The question to ask ourselves today is: Are we experiencing a fundamental shift in how urban space will function in the future? What is the role left for the public space after the global experience of the shutdown, then, if public sphere can be “outsourced” so swiftly and effectively to within the walls of our own homes? Is the once public space to linger on merely as a backdrop of utilitarian, instrumentalized and carefully policed functions of the state? The city in extremis has thrown into disarray most of our lives, work and social relations. But a number of people who are otherwise suffering from trauma, depression or anxiety, reputedly experience it somewhat differently. Theirs is a life of daily experiences of disarray, of stress and mental health put to the test. Perhaps for the first time in their lives, the surrounding “objective” world (as most like to think of it) has aligned with their daily experience of extremes and anxiety. I suppose this does not make it any easier for anyone, but it does grant certain social legitimacy to perceptions otherwise too often dismissed as individual or subjective. “In extremis” has become the objective condition of the everyday.

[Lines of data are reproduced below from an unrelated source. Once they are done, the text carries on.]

(* ===== verification/Translate.v ===== *)
(** * Translate: addresses and socket kinds across the two systems

    common/translate.h as the INS compiles it (NetBSD: [sa_family_t] is
    one byte, [AF_INET6] is 24), and the flag translation of
    networking.c. The native constants are those of src-netbsd/sys. *)

From stdpp Require Import base numbers list.
From Stdlib Require Import ZArith Lia.
From S2P Require Import Prelude MessageTypes.

(** ** Native constants *)

Definition AF_INET : Z := 2.
Definition AF_INET6 : Z := 24.
Definition SOCK_STREAM : Z := 1.
Definition SOCK_DGRAM : Z := 2.

Definition MSG_OOB : Z := 0x0001.
Definition MSG_PEEK : Z := 0x0002.
Definition MSG_DONTROUTE : Z := 0x0004.
Definition MSG_EOR : Z := 0x0008.
Definition MSG_TRUNC : Z := 0x0010.
Definition MSG_CTRUNC : Z := 0x0020.
Definition MSG_WAITALL : Z := 0x0040.
Definition MSG_DONTWAIT : Z := 0x0080.
Definition MSG_NOSIGNAL : Z := 0x0400.
Definition MSG_CMSG_CLOEXEC : Z := 0x0800.
Definition MSG_WAITFORONE : Z := 0x2000.

(** [struct sockaddr_in] of NetBSD. *)
Record sockaddr_in := {
  sin_len : Z; sin_family : Z; sin_port : Z; sin_addr : Z; sin_zero : list Z
}.

Definition sockaddr_in_zero : sockaddr_in :=
  {| sin_len := 0; sin_family := 0; sin_port := 0; sin_addr := 0; sin_zero := replicate 8 0 |}.

(** ** Translations *)

(** The result is an enumeration, stored as an unsigned 32-bit value. *)
Definition xe_net_get_mt_protocol_family (Fam : Z) : Z :=
  if Fam =? AF_INET then MT_PF_INET
  else if Fam =? AF_INET6 then MT_PF_INET6
  else u32 (-1).

Definition xe_net_get_native_protocol_family (Fam : Z) : Z :=
  if Fam =? MT_PF_INET then AF_INET
  else if Fam =? MT_PF_INET6 then AF_INET6
  else u8 (-1).

Definition xe_net_get_native_sock_type (Type_ : Z) : Z :=
  if Type_ =? MT_ST_DGRAM then SOCK_DGRAM
  else if Type_ =? MT_ST_STREAM then SOCK_STREAM
  else -1.

Definition populate_sockaddr_in (sockaddr : sockaddr_in) (m : mt_sockaddr_in) : sockaddr_in :=
  {| sin_len := sin_len sockaddr;
     sin_family := xe_net_get_native_protocol_family (mt_sin_family m);
     sin_port := u16 (mt_sin_port m);
     sin_addr := u32 (mt_sin_addr m);
     sin_zero := mt_sin_zero m |}.

Definition populate_mt_sockaddr_in (s : sockaddr_in) : mt_sockaddr_in :=
  {| mt_sin_family := xe_net_get_mt_protocol_family (sin_family s);
     mt_sin_port := u16 (sin_port s);
     mt_sin_addr := u64 (sin_addr s);
     mt_sin_zero := sin_zero s |}.

(** The flags that are translated, [(protocol, native)], in the source's order. *)
Definition msg_flag_table : list (Z * Z) :=
  [ (MW_MSG_OOB, MSG_OOB); (MW_MSG_PEEK, MSG_PEEK); (MW_MSG_DONTROUTE, MSG_DONTROUTE);
    (MW_MSG_CTRUNC, MSG_CTRUNC); (MW_MSG_TRUNC, MSG_TRUNC); (MW_MSG_DONTWAIT, MSG_DONTWAIT);
    (MW_MSG_EOR, MSG_EOR); (MW_MSG_WAITALL, MSG_WAITALL); (MW_MSG_NOSIGNAL, MSG_NOSIGNAL);
    (MW_MSG_WAITFORONE, MSG_WAITFORONE); (MW_MSG_CMSG_CLOEXEC, MSG_CMSG_CLOEXEC) ].

(** [if ( f & a ) acc |= b], for each row. *)
Definition or_flags (tbl : list (Z * Z)) (f : Z) : Z :=
  fold_left (fun acc '(a, b) => if has_flag f a then Z.lor acc b else acc) tbl 0.

Definition xe_net_translate_msg_flags (MsgFlags : Z) : Z := or_flags msg_flag_table MsgFlags.

(** ** Properties *)

Definition mt_sockaddr_wf (m : mt_sockaddr_in) : Prop :=
  (mt_sin_family m = MT_PF_INET \/ mt_sin_family m = MT_PF_INET6)
  /\ in_u 16 (mt_sin_port m) /\ in_u 32 (mt_sin_addr m).

Definition sockaddr_wf (s : sockaddr_in) : Prop :=
  (sin_family s = AF_INET \/ sin_family s = AF_INET6)
  /\ in_u 16 (sin_port s) /\ in_u 32 (sin_addr s).

Lemma mt_family_roundtrip f :
  f = MT_PF_INET \/ f = MT_PF_INET6 ->
  xe_net_get_mt_protocol_family (xe_net_get_native_protocol_family f) = f.
Proof. intros [-> | ->]; reflexivity. Qed.

Lemma native_family_roundtrip f :
  f = AF_INET \/ f = AF_INET6 ->
  xe_net_get_native_protocol_family (xe_net_get_mt_protocol_family f) = f.
Proof. intros [-> | ->]; reflexivity. Qed.

(** An internet address survives the translation to the native
    structure and back, in both directions: family, port (kept in network
    order) and address; the family of an unknown address comes out as
    an invalid value, never as another family. *)
Theorem sockaddr_translation_roundtrip s m :
  sockaddr_wf s -> mt_sockaddr_wf m ->
  populate_mt_sockaddr_in (populate_sockaddr_in s m) = m
  /\ populate_sockaddr_in s (populate_mt_sockaddr_in s) = s
  /\ (forall f, f <> AF_INET -> f <> AF_INET6 ->
      xe_net_get_native_protocol_family (xe_net_get_mt_protocol_family f) = 255).
Proof.
  intros (Hf & Hp & Ha) (Hmf & Hmp & Hma).
  assert (forall x, in_u 32 x -> u64 (u32 x) = x) as H64.
  { intros x Hx. rewrite (wrapu_small 32) by done. apply wrapu_small.
    unfold in_u in *. lia. }
  assert (forall x, in_u 32 x -> u32 (u64 x) = x) as H32.
  { intros x Hx. rewrite (wrapu_small 64) by (unfold in_u in *; lia). by apply wrapu_small. }
  split; [|split].
  - destruct m. unfold populate_mt_sockaddr_in, populate_sockaddr_in; simpl in *.
    rewrite mt_family_roundtrip, H64 by done. by rewrite !(wrapu_small 16 _ Hmp).
  - destruct s. unfold populate_mt_sockaddr_in, populate_sockaddr_in; simpl in *.
    rewrite native_family_roundtrip, H32 by done. by rewrite !(wrapu_small 16 _ Hp).
  - intros f H2 H24. unfold xe_net_get_mt_protocol_family.
    rewrite (proj2 (Z.eqb_neq f AF_INET) H2), (proj2 (Z.eqb_neq f AF_INET6) H24). reflexivity.
Qed.

Lemma sockaddr_translation_roundtrip_witness :
  populate_mt_sockaddr_in (populate_sockaddr_in
     {| sin_len := 16; sin_family := 2; sin_port := 80; sin_addr := 1; sin_zero := [] |}
     {| mt_sin_family := 2; mt_sin_port := 443; mt_sin_addr := 0x7f000001; mt_sin_zero := [] |})
  = {| mt_sin_family := 2; mt_sin_port := 443; mt_sin_addr := 0x7f000001; mt_sin_zero := [] |}.
Proof.
  apply sockaddr_translation_roundtrip; (split; [|split]); simpl; unfold in_u; auto; lia.
Defined.

(** A fold over a flag table: a native flag is set exactly when one of its
    rows has its protocol flag set. *)
Lemma or_flags_spec tbl f acc m :
  has_flag (fold_left (fun acc '(a, b) => if has_flag f a then Z.lor acc b else acc) tbl acc) m
  = has_flag acc m || existsb (fun '(a, b) => has_flag f a && has_flag b m) tbl.
Proof.
  revert acc. induction tbl as [|[a b] tbl IH]; intros acc; simpl.
  - by rewrite orb_false_r.
  - rewrite IH. destruct (has_flag f a); simpl; [|done].
    rewrite has_flag_lor. by rewrite orb_assoc.
Qed.

(** Translation of the send and receive flags: each native flag of
    the table is passed to the socket call exactly when the protected VM
    set the flag of the same meaning, and nothing outside the table is
    ever passed. *)
Theorem msg_flags_translation f :
  (forall a b, In (a, b) msg_flag_table ->
     has_flag (xe_net_translate_msg_flags f) b = has_flag f a)
  /\ (forall m, (forall a b, In (a, b) msg_flag_table -> has_flag b m = false) ->
     has_flag (xe_net_translate_msg_flags f) m = false).
Proof.
  unfold xe_net_translate_msg_flags, or_flags. split.
  - intros a b Hin. rewrite or_flags_spec, has_flag_zero, orb_false_l.
    simpl in Hin. decompose [or] Hin; try contradiction;
      match goal with H : _ = (_, _) |- _ => injection H as <- <- end;
      simpl; rewrite ?andb_false_r, ?andb_true_r, ?orb_false_r, ?orb_false_l; reflexivity.
  - intros m Hm. rewrite or_flags_spec, has_flag_zero, orb_false_l.
    apply not_true_is_false. intros H. apply existsb_exists in H as ([a b] & Hin & H).
    rewrite (Hm a b Hin), andb_false_r in H. discriminate.
Qed.
(** ** The interface *)

(** What the dispatcher and the workers rely on: a queue of at most
    [bf_cap] buffer indices, first in first out, where an enqueue on a
    full queue is refused and a dequeue on an empty one gives the
    unassigned index. *)
Class BoundedFifo (Q : Type) := {
  bf_ok : Q -> Prop;
  bf_abs : Q -> list Z;
  bf_cap : Q -> nat;
  bf_enq : Q -> Z -> outcome (Z * Q);
  bf_deq : Q -> outcome (Z * Q);
  bf_enq_spec : forall q x, bf_ok q -> in_s 16 x ->
    exists rc q', bf_enq q x = Done (rc, q') /\ bf_ok q' /\ bf_cap q' = bf_cap q
      /\ if decide (length (bf_abs q) = bf_cap q)
         then rc = EBUSY /\ bf_abs q' = bf_abs q
         else rc = 0 /\ bf_abs q' = bf_abs q ++ [x];
  bf_deq_spec : forall q, bf_ok q ->
    exists x q', bf_deq q = Done (x, q') /\ bf_ok q' /\ bf_cap q' = bf_cap q
      /\ match bf_abs q with
         | [] => x = WORK_QUEUE_UNASSIGNED_IDX /\ bf_abs q' = []
         | y :: rest => x = y /\ bf_abs q' = rest
         end
}.

Lemma workqueue_enq_spec q x : wq_inv q -> in_s 16 x ->
  exists rc q', workqueue_enqueue q x = Done (rc, q') /\ wq_inv q'
    /\ wq_item_ct q' = wq_item_ct q
    /\ if decide (length (wq_abs q) = wq_item_ct q)
       then rc = EBUSY /\ wq_abs q' = wq_abs q
       else rc = 0 /\ wq_abs q' = wq_abs q ++ [x].
Proof.
  intros Hq Hx. rewrite length_wq_abs. unfold wq_count.
  pose proof (wqi_avail _ Hq). pose proof (wqi_ct _ Hq).
  destruct (decide (wq_available_slots q = 0)%nat) as [Hz|Hnz].
  - exists EBUSY, q. rewrite wq_enqueue_full by done.
    destruct (decide _); [auto|lia].
  - destruct (wq_enqueue_space q x Hq) as (q' & He & Hi & Ha & Hc & _); [lia|].
    exists 0, q'. destruct (decide _); [lia|].
    rewrite wraps_small in Ha by (done || lia). auto.
Qed.

Lemma workqueue_deq_spec q : wq_inv q ->
  exists x q', workqueue_dequeue q = Done (x, q') /\ wq_inv q'
    /\ wq_item_ct q' = wq_item_ct q
    /\ match wq_abs q with
       | [] => x = WORK_QUEUE_UNASSIGNED_IDX /\ wq_abs q' = []
       | y :: rest => x = y /\ wq_abs q' = rest
       end.
Proof.
  intros Hq. destruct (wq_abs q) as [|y rest] eqn:E.
  - exists WORK_QUEUE_UNASSIGNED_IDX, q. rewrite wq_dequeue_empty by done. auto.
  - destruct (wq_dequeue_item q y rest Hq E) as (q' & Hd & Hi & Ha & Hc & _).
    exists y, q'. auto.
Qed.

#[export] Instance workqueue_fifo : BoundedFifo workqueue := {
  bf_ok := wq_inv; bf_abs := wq_abs; bf_cap := wq_item_ct;
  bf_enq := workqueue_enqueue; bf_deq := workqueue_dequeue;
  bf_enq_spec := workqueue_enq_spec; bf_deq_spec := workqueue_deq_spec
}.

(** ** Sequences of operations *)

Inductive wq_op : Type := OpEnqueue (item : Z) | OpDequeue.

(** The results of a sequence of operations on any bounded queue. *)
Fixpoint bf_run `{BoundedFifo Q} (q : Q) (ops : list wq_op) : outcome (list Z * Q) :=
  match ops with
  | [] => Done ([], q)
  | op :: rest =>
      obind (match op with OpEnqueue x => bf_enq q x | OpDequeue => bf_deq q end)
        (fun '(r, q1) => obind (bf_run q1 rest) (fun '(rs, q2) => Done (r :: rs, q2)))
  end.

(** The same sequence on the specification: a list and its capacity. *)
Fixpoint spec_run (cap : nat) (l : list Z) (ops : list wq_op) : list Z * list Z :=
  match ops with
  | [] => ([], l)
  | OpEnqueue x :: rest =>
      if decide (length l = cap)
      then let '(rs, l') := spec_run cap l rest in (EBUSY :: rs, l')
      else let '(rs, l') := spec_run cap (l ++ [x]) rest in (0 :: rs, l')
  | OpDequeue :: rest =>
      match l with
      | [] => let '(rs, l') := spec_run cap [] rest in (WORK_QUEUE_UNASSIGNED_IDX :: rs, l')
      | y :: l1 => let '(rs, l') := spec_run cap l1 rest in (y :: rs, l')
      end
  end.

Definition wq_op_ok (op : wq_op) : Prop :=
  match op with OpEnqueue x => in_s 16 x | OpDequeue => True end.

Section Client.

Context {Q : Type} {BF : BoundedFifo Q}.

(** Any implementation of the interface runs as the specification. *)
Lemma bf_run_refines q ops :
  bf_ok q -> Forall wq_op_ok ops ->
  exists q', bf_run q ops = Done (fst (spec_run (bf_cap q) (bf_abs q) ops), q')
    /\ bf_ok q' /\ bf_cap q' = bf_cap q
    /\ bf_abs q' = snd (spec_run (bf_cap q) (bf_abs q) ops).
Proof.
  intros Hq Hops. revert q Hq. induction Hops as [|op ops Hop _ IH]; intros q Hq.
  - exists q. auto.
  - destruct op as [x|]; simpl.
    + destruct (bf_enq_spec q x Hq Hop) as (rc & q1 & -> & Hq1 & Hc & Hs).
      destruct (IH q1 Hq1) as (q' & Hr & Hq' & Hc' & Ha'). simpl. rewrite Hr. simpl.
      rewrite Hc in *. destruct (decide _); destruct Hs as [-> Hs]; rewrite Hs in *;
        destruct (spec_run _ _ _); simpl in *; eauto 6.
    + destruct (bf_deq_spec q Hq) as (x & q1 & -> & Hq1 & Hc & Hs).
      destruct (IH q1 Hq1) as (q' & Hr & Hq' & Hc' & Ha'). simpl. rewrite Hr. simpl.
      rewrite Hc in *. destruct (bf_abs q); destruct Hs as [-> Hs]; rewrite Hs in *;
        destruct (spec_run _ _ _); simpl in *; eauto 6.
Qed.

(** Enqueueing [xs] into an empty queue that has the room. *)
Lemma spec_run_enqueue_all cap l xs :
  (length l + length xs <= cap)%nat ->
  spec_run cap l (map OpEnqueue xs) = (replicate (length xs) 0, l ++ xs).
Proof.
  revert l. induction xs as [|x xs IH]; intros l Hl; simpl in *.
  - by rewrite app_nil_r.
  - destruct (decide _); [lia|]. rewrite IH by (rewrite length_app; simpl; lia).
    by rewrite <- app_assoc.
Qed.

Lemma spec_run_dequeue_all cap l :
  spec_run cap l (replicate (length l) OpDequeue) = (l, []).
Proof. induction l as [|y l IH]; simpl; [reflexivity|]. by rewrite IH. Qed.
End Client.

Definition sample_wq : workqueue :=
  {| wq_id := 0; wq_item_ct := 3; wq_available_slots := 2; wq_read_idx := 2;
     wq_write_idx := 0; wq_items := [0; 9; 5; 9] |}.

Lemma sample_wq_inv : wq_inv sample_wq.
Proof. constructor; vm_compute; lia. Qed.

(** (C33) The ring of workqueue.c is a bounded FIFO of buffer indices: on a
    queue whose invariant holds, every sequence of enqueues and dequeues
    runs without touching memory outside the array, keeps the invariant,
    and returns exactly what a list of at most [item_ct] elements would
    return, EBUSY when it is full and the unassigned index when it is
    empty included. *)
Theorem workqueue_refines_fifo (wq : workqueue) (ops : list wq_op) :
  wq_inv wq -> Forall wq_op_ok ops ->
  exists wq', bf_run wq ops = Done (fst (spec_run (wq_item_ct wq) (wq_abs wq) ops), wq')
    /\ wq_inv wq' /\ wq_abs wq' = snd (spec_run (wq_item_ct wq) (wq_abs wq) ops).
Proof.
  intros Hq Hops. destruct (bf_run_refines (BF := workqueue_fifo) wq ops Hq Hops) as (wq' & Hr & Hi & _ & Ha).
  by exists wq'.
Qed.

Lemma workqueue_refines_fifo_witness :
  exists wq', bf_run sample_wq [OpEnqueue 7; OpEnqueue 8; OpEnqueue 1; OpDequeue; OpDequeue]
              = Done ([0; 0; EBUSY; 5; 7], wq').
Proof.
  destruct (workqueue_refines_fifo sample_wq
    [OpEnqueue 7; OpEnqueue 8; OpEnqueue 1; OpDequeue; OpDequeue]) as (wq' & H & _).
  - apply sample_wq_inv.
  - repeat constructor; simpl; unfold in_s; lia.
  - exists wq'. exact H.
Defined.

(** A freshly allocated queue of [n] slots is empty whatever the
    allocator's memory holds, takes [n] indices and hands them back in
    order; the enqueue after that is refused with EBUSY. *)
Theorem workqueue_fifo_order id n memory xs extra :
  (0 < n)%nat -> (n <= length memory)%nat -> length xs = n -> Forall (in_s 16) xs -> in_s 16 extra ->
  exists wq wq1 wq2, workqueue_alloc id n memory true true = Some wq
    /\ bf_run wq (map OpEnqueue xs) = Done (replicate n 0, wq1)
    /\ workqueue_enqueue wq1 extra = Done (EBUSY, wq1)
    /\ wq_abs wq1 = xs
    /\ bf_run wq1 (replicate n OpDequeue) = Done (xs, wq2)
    /\ workqueue_is_empty wq2 = true.
Proof.
  intros Hn Hm Hl Hxs Hex.
  destruct (workqueue_alloc id n memory true true) as [wq|] eqn:Ha; [|discriminate].
  destruct (wq_alloc_inv id n memory wq true Hn Hm Ha) as (Hi & He & Hc).
  destruct (bf_run_refines (BF := workqueue_fifo) wq (map OpEnqueue xs) Hi) as (wq1 & Hr1 & Hi1 & Hc1 & Ha1).
  { apply Forall_map. by eapply Forall_impl; [exact Hxs|]. }
  simpl in *. rewrite He, Hc, spec_run_enqueue_all in Hr1, Ha1 by (simpl; lia). simpl in Hr1, Ha1.
  destruct (bf_run_refines (BF := workqueue_fifo) wq1 (replicate n OpDequeue) Hi1) as (wq2 & Hr2 & Hi2 & _ & Ha2).
  { by apply Forall_replicate. }
  simpl in *. rewrite Hc in Hc1.
  rewrite Ha1, <- Hl, spec_run_dequeue_all in Hr2, Ha2.
  exists wq, wq1, wq2. split; [reflexivity|]. split; [by rewrite <- Hl|].
  split; [|split; [done|split; [by rewrite <- Hl|by apply wq_is_empty_spec]]].
  destruct (workqueue_enq_spec wq1 extra Hi1 Hex) as (rc & q' & Hq & _ & _ & Hs).
  rewrite Ha1, Hc1, decide_True in Hs by done. destruct Hs as [-> Hs].
  apply wq_enqueue_full. apply (f_equal length) in Ha1. rewrite length_wq_abs in Ha1.
  unfold wq_count in Ha1. pose proof (wqi_avail _ Hi1). lia.
Qed.

Lemma workqueue_fifo_order_witness :
  exists wq wq1, workqueue_alloc 4 2 [77; 78; 79] true true = Some wq
    /\ bf_run wq [OpEnqueue 11; OpEnqueue 12] = Done ([0; 0], wq1)
    /\ workqueue_enqueue wq1 13 = Done (EBUSY, wq1).
Proof.
  destruct (workqueue_fifo_order 4 2 [77; 78; 79] [11; 12] 13) as (wq & wq1 & wq2 & H1 & H2 & H3 & _).
  - lia.
  - simpl. lia.
  - reflexivity.
  - repeat constructor; unfold in_s; lia.
  - unfold in_s. lia.
  - exists wq, wq1. auto.
Defined.

(** ** workqueue_get_contents() *)

Lemma get_contents_loop_spec wq ct idx i items d :
  (i < length items)%nat ->
  get_contents_loop wq ct idx i items
  = match ring_slice (wq_items wq) (wq_item_ct wq) idx ct with
    | [] => items
    | l => <[i := List.last l d]> items
    end.
Proof.
  revert idx items. induction ct as [|ct IH]; intros idx items Hi; [reflexivity|].
  cbn [get_contents_loop ring_slice]. rewrite IH by (by rewrite length_insert).
  destruct ct as [|ct]; [reflexivity|].
  cbn [ring_slice]. rewrite list_insert_insert_eq. reflexivity.
Qed.
(** Loading makes the calls in order up to the first that is refused, and
    says nothing of it; the file that switches the tracing on is the third. *)
Lemma init_calls {W} {OS : DebugfsOS W} (d : debugfs_dir) :
  exists d', mw_debugfs_init d = Done (tt, d')
  /\ dd_calls d' = dd_calls d ++ first_refused
       [DebugfsCreateDir; DebugfsCreateFile "message_counts" 420; DebugfsCreateFile "reset" 164;
        DebugfsCreateU64 "tracing_on" 420; DebugfsCreateFile "request_trace" 292] (dd_world d)
  /\ dd_dir d' = fst (debugfs_os_call DebugfsCreateDir (dd_world d)).
Proof.
  unfold mw_debugfs_init, first_refused, dcall, set_dir, bind, modify, ret.
  repeat (match goal with |- context [debugfs_os_call ?c ?w] => destruct (debugfs_os_call c w) as [[] ?] end;
    cbn [obind dd_world dd_dir dd_calls negb fst]; [|eexists; split; [reflexivity|]; by rewrite <- ?app_assoc]).
  eexists. split; [reflexivity|]. by rewrite <- ?app_assoc.
Qed.
(** A write succeeds and returns its length; other calls take the next
    answer of the script, and succeed with 0 when it is exhausted. *)
Definition script_call (c : syscall) (w : list sysres) : sysres * list sysres :=
  let '(r, rest) := match w with [] => (res_ok 0, []) | r :: rest => (r, rest) end in
  match c with
  | SysWrite _ _ len => (res_ok len, w)
  | SysRecv _ len _ | SysRecvFrom _ len _ _ | SysGetsockopt _ _ _ len | SysRead _ len =>
      (clamp len r, rest)
  | _ => (r, rest)
  end.

#[export] Instance ScriptOS : NetOS (list sysres) := script_call.

(** ** What is assumed of the system, where a theorem says so

    A call that fills a buffer does not report or store more than the
    length it was given (recv(2), recvfrom(2), getsockopt(2), read(2)). *)
Class NetOSLaws (W : Type) {OS : NetOS W} : Prop := {
  law_recv : forall fd len flags w,
    r_ret (fst (os_call (SysRecv fd len flags) w)) <= Z.max 0 len;
  law_recvfrom : forall fd len flags al w,
    r_ret (fst (os_call (SysRecvFrom fd len flags al) w)) <= Z.max 0 len;
  law_getsockopt : forall fd level name len w,
    Z.of_nat (length (r_bytes (fst (os_call (SysGetsockopt fd level name len) w)))) <= Z.max 0 len;
  law_read : forall fd len w,
    Z.of_nat (length (r_bytes (fst (os_call (SysRead fd len) w)))) <= Z.max 0 len
}.

#[export] Instance ScriptOSLaws : NetOSLaws (list sysres).
Proof.
  split; intros; unfold os_call, ScriptOS, script_call; destruct w; simpl;
    rewrite ?length_take; try lia.
Qed.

Perhaps something similar to this psychological alignment can be experienced in spatial terms, within the urban fabric, at least for the duration of the pandemic. Nonuments, buildings structurally left out of the everyday normality, have suddenly lost their constituent contrast to the “normal” buildings around them. At the present, there is precious little separating an empty brutalist building from a closed shopping mall, or an almost empty old town core from an abandoned industrial complex. For a time, at least, they have become equal, perceptible only through the functions and people not inhabiting them. It is as if much of the city, or better: much of the world has become a gigantic, if temporary, nonument – largely superfluous spatial remnant of the total mobilisation of the society in the fight against the Coronavirus. This is obviously, and thankfully, a phenomenon of limited duration. Nevertheless, it presents us with something more than a thought exercise. It is a simulation that sharpens our understanding of the buildings normally left out of the mainstream and of the processes that had led them there. The age of Coronavirus presents us with a renewed chance to start reading the negative, the invisible and imperceptible – because precisely the negative, the invisible and imperceptible can change the public sphere in an instant. The virus clearly demonstrated that. Our ability to reinvent the notion of the public space and the role of the nonuments from the leftovers of the urban fabric into its building blocks will be decisive in the fight for the public sphere; regardless of what sort of space the public sphere ends up inhabiting.